| ASSIGNED TASK |
Your reply should be an exact copy of the lines from the one that holds "exists layout, m." to the end of the data below.

-------------------------

(* ===== verification/Boot.v ===== *)
(** Booting an ELF64 guest: the steps of [run_elf64_guest] of
    [src/src/loader/elf64.rs] that build guest RAM, from the image bytes to the
    memory and layout the vCPU starts with. *)

From S2P Require Import Prelude Errors Memory LongMode Elf64.

(** [run_elf64_guest] up to [vm.register_guest_memory]; the KVM calls between
    these steps do not touch the memory.  [mmap] is the host's anonymous
    mapping; the image bytes, which the source fixes to [proof_fixture], are
    an argument. *)
Definition prepare_elf64_guest (mmap : Z → res io_error store) (bytes : list Z)
    : res Error (LongModeBootLayout * GuestMemory) :=
  image ← (match parse bytes with Ok image => Ok image | _ => Panic end);
  memory ← memory_new mmap 0 LONG_MODE_IDENTITY_MAP_SIZE;
  layout ← (match with_page_mappings memory.(region) image.(image_entry) PROOF_STACK_POINTER
                    image.(image_mappings) with
            | Ok layout => Ok layout
            | _ => Panic
            end);
  match install_page_tables layout memory with
  | (Ok _, memory) =>
      match load image memory with
      | (Ok _, memory) => Ok (layout, memory)
      | (Err e, _) => Err e
      | (Panic, _) => Panic
      end
  | (Err e, _) => Err e
  | (Panic, _) => Panic
  end.

(** The byte a program running under these page tables loads from [va]. *)
Definition guest_byte (m : GuestMemory) (va : Z) : option Z :=
  byte_at m <$> walk m LONG_MODE_PML4_ADDR va.

Lemma memory_new_ok mmap b sz contents :
  u64 b → u64 sz → region_wf (mkRegion b sz) → mmap sz = Ok contents →
  memory_new mmap b sz = Ok (mkMemory (mkRegion b sz) (mkMapping contents sz)).
Proof.
  intros Hb Hs (?&?&Hm1&Hm2&?) Hmm. simpl in *. unfold memory_new, region_new.
  rewrite Hm1, Hm2. zcmp. cbn -[checked_add try_from Z.pow].
  rewrite (proj2 (checked_add_Some 64 b sz _)) by (split; [done|lia]).
  cbn -[try_from]. rewrite try_from_usize by done. cbn. by rewrite Hmm.
Qed.

Lemma segment_translate ms bytes s i :
  segment_wf bytes s → segment_mapped ms s → 0 ≤ i < s.(memory_size) →
  translate ms (s.(virtual_address) + i) = Some (s.(physical_address) + i).
Proof.
  intros (?&?&?&?&?&?&?&_&Hwin) Hmapped Hi. unfold translate. longmode_consts.
  destruct Hwin as [Heq|(?&?&?)].
  - zcmp. do 2 f_equal. lia.
  - zcmp. rewrite Hmapped; [|apply Z.leb_le; longmode_consts; lia|done]. simpl. f_equal. dlia.
Qed.

(** The RAM a guest starts from, and the layout [prepare_elf64_guest] builds for an image. *)
Definition boot_region : GuestMemoryRegion := mkRegion 0 LONG_MODE_IDENTITY_MAP_SIZE.
Definition boot_ram (contents : store) : GuestMemory :=
  mkMemory boot_region (mkMapping contents LONG_MODE_IDENTITY_MAP_SIZE).
Definition image_layout (image : Elf64GuestImage) : LongModeBootLayout :=
  mkLayout boot_region image.(image_entry) PROOF_STACK_POINTER image.(image_mappings).
Lemma boot_ram_wf contents : store_ok contents → memory_wf (boot_ram contents).
Proof. intros. split_and!; [by repeat split|done|done]. Qed.
Section booting.
Context (mmap : Z → res io_error store) (bytes : list Z) (image : Elf64GuestImage) (contents : store).
Hypothesis bytes_fit : bytes_ok bytes.
Hypothesis length_fits : usize (len bytes).
Hypothesis parsed : parse bytes = Ok image.
Hypothesis mapped : mmap LONG_MODE_IDENTITY_MAP_SIZE = Ok contents.
Hypothesis contents_ok : store_ok contents.
Lemma image_layout_wf : layout_wf (image_layout image).
Proof.
  pose proof (parse_wf _ _ bytes_fit length_fits parsed) as (_&_&Hsegs&He&Hmaps&Hmapped).
  apply (parsed_layout_wf bytes image boot_region PROOF_STACK_POINTER); try done.
  unfold memory_and_stack_wf, PROOF_STACK_POINTER. simpl. longmode_consts. lia.
Qed.
(** Loading the image over the installed tables puts every segment where its virtual addresses lead. *)
Lemma image_loaded : ∃ m,
  load_segments bytes image.(segments) (installed image.(image_mappings) (boot_ram contents)) = (Ok tt, m) ∧
  memory_wf m ∧
  ∀ s i, s ∈ image.(segments) → 0 ≤ i < s.(memory_size) →
    guest_byte m (s.(virtual_address) + i) = Some (segment_byte bytes s i).
Proof.
  pose proof (parse_wf _ _ bytes_fit length_fits parsed) as (_&_&Hsegs&_&Hmwf&Hmapped).
  pose proof (mappings_wf_fit _ Hmwf) as Hmaps.
  set (m1 := installed (image_mappings image) (boot_ram contents)).
  destruct (installed_window (image_mappings image) (boot_ram contents)) as (Hr1&Hwf1&_); [apply Hmaps|].
  fold m1 in Hr1, Hwf1. specialize (Hwf1 (boot_ram_wf _ contents_ok)).
  assert (tables_fit m1) as Hfit1 by (unfold tables_fit; by rewrite Hr1).
  destruct (load_segments_ok bytes image.(segments) m1) as (m2&Hload&[Hm2 _]&Hr2&Hout&Hin); [done..|].
  exists m2. split_and!; [done|done|]. intros s i Hs Hi. unfold guest_byte. rewrite Forall_forall in Hmapped.
  pose proof (proj1 (Forall_forall _ _) (proj1 Hsegs) s Hs) as Hswf.
  rewrite (walk_tables (image_mappings image)).
  - rewrite (segment_translate _ bytes) by auto. simpl. by rewrite Hin.
  - apply (tables_hold_ext _ m1); [done| |by apply installed_tables_hold].
    intros x Hx. apply Hout. by apply (segments_avoid_tables bytes).
  - apply Hmaps.
  - by apply mappings_wf_low.
  - apply segment_wf_virtual in Hswf. lia.
Qed.
Lemma prepare_runs m :
  load_segments bytes image.(segments) (installed image.(image_mappings) (boot_ram contents)) = (Ok tt, m) →
  prepare_elf64_guest mmap bytes = Ok (image_layout image, m).
Proof.
  intros Hload. pose proof image_layout_wf as Hlay.
  pose proof (parse_wf _ _ bytes_fit length_fits parsed) as (Heq&_&Hsegs&(e&He&_&Hentry)&Hmaps&_).
  unfold prepare_elf64_guest. rewrite parsed. cbn [mbind res_bind].
  rewrite (memory_new_ok mmap 0 LONG_MODE_IDENTITY_MAP_SIZE contents);
    [|longmode_consts; ulia|longmode_consts; ulia|by repeat split|exact mapped].
  cbn [mbind res_bind]. fold boot_region (boot_ram contents). change (region (boot_ram contents)) with boot_region.
  rewrite with_page_mappings_ok; [|by repeat split| |unfold PROOF_STACK_POINTER; ulia|by apply mappings_wf_u64|exact Hlay].
  - cbn [mbind res_bind]. fold (image_layout image).
    rewrite (install_page_tables_ok _ _ Hlay (boot_ram_wf _ contents_ok) eq_refl).
    unfold load. rewrite Heq. cbn [page_mappings image_layout]. by rewrite Hload.
  - apply (segment_wf_entry bytes e); [|exact Hentry]. by apply (proj1 (Forall_forall _ _) (proj1 Hsegs)).
Qed.
End booting.

(** C3: an accepted ELF image boots as its program headers say.  Building
    the guest from any image [parse] accepts succeeds whenever the host can
    map 2 MiB of RAM, no [expect] on the way fails, and in the resulting
    memory every virtual address of every load segment, translated through
    the installed page tables, reads the file byte the segment assigns to it,
    or zero past its file size; the entry point in particular reads a byte of
    the image. *)
Theorem elf64_boot_spec mmap bytes image contents :
  bytes_ok bytes → usize (len bytes) → parse bytes = Ok image →
  mmap LONG_MODE_IDENTITY_MAP_SIZE = Ok contents → store_ok contents →
  ∃ layout m, prepare_elf64_guest mmap bytes = Ok (layout, m) ∧
    layout.(layout_entry) = image.(image_entry) ∧ memory_wf m ∧
    (∀ s i, s ∈ image.(segments) → 0 ≤ i < s.(memory_size) →
       guest_byte m (s.(virtual_address) + i) = Some (segment_byte bytes s i)) ∧
    ∃ s i, s ∈ image.(segments) ∧ executable s = true ∧ 0 ≤ i < s.(file_size) ∧
       image.(image_entry) = s.(virtual_address) + i ∧
       guest_byte m image.(image_entry) = Some (nth (Z.to_nat (s.(file_offset) + i)) bytes 0).
Proof.
  intros Hb Hlen Hparse Hmm Hstore.
  pose proof (parse_wf _ _ Hb Hlen Hparse) as (_&_&Hsegs&(e&He&Hex&Hentry)&_).
  destruct (image_loaded bytes image contents Hb Hlen Hparse Hstore) as (m&Hload&Hwf&Hview).
  exists (image_layout image), m. split_and!; [by apply (prepare_runs _ _ _ contents)|done|done|done|].
  pose proof (proj1 (Forall_forall _ _) (proj1 Hsegs) e He) as (?&?&?&?&?&_).
  exists e, (image.(image_entry) - e.(virtual_address)). split_and!; [done|done|lia|lia|lia|].
  replace (image_entry image) with (virtual_address e + (image_entry image - virtual_address e)) at 1 by lia.
  rewrite Hview; [|exact He|lia]. unfold segment_byte. by zcmp.
Qed.

Lemma elf64_boot_spec_witness :
  ∃ layout m, prepare_elf64_guest (λ _, Ok (λ _, 0)) proof_fixture = Ok (layout, m) ∧
              guest_byte m 0x400100 = Some 0x48 ∧ guest_byte m 0x40017f = Some 0.
Proof.
  destruct proof_fixture_ok as [Hb Hl].
  assert (∃ s f e ms, parse proof_fixture =
    Ok (mkImage proof_fixture e [s] ms) ∧ s = mkSegment 0 0 292 384 0x400000 0x10000 f)
    as (s&f&e&ms&Hp&Hs) by (do 4 eexists; split; [vm_compute; reflexivity|reflexivity]).
  destruct (elf64_boot_spec (λ _, Ok (λ _, 0)) proof_fixture _ (λ _, 0) Hb Hl Hp eq_refl)
    as (layout&m&Hrun&_&_&Hview&_); [intros o; ulia|].
  exists layout, m. split; [exact Hrun|]. subst s. split.
  - etransitivity; [refine (Hview _ 0x100 (list_elem_of_here _ _) _); simpl; lia|].
    vm_compute. reflexivity.
  - etransitivity; [refine (Hview _ 0x17f (list_elem_of_here _ _) _); simpl; lia|].
    vm_compute. reflexivity.
Defined.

-------------------------

| ANSWER BOX |
  exists layout, m. split; [exact Hrun|]. subst s. split.
  - etransitivity; [refine (Hview _ 0x100 (list_elem_of_here _ _) _); simpl; lia|].
    vm_compute. reflexivity.
  - etransitivity; [refine (Hview _ 0x17f (list_elem_of_here _ _) _); simpl; lia|].
    vm_compute. reflexivity.
Defined.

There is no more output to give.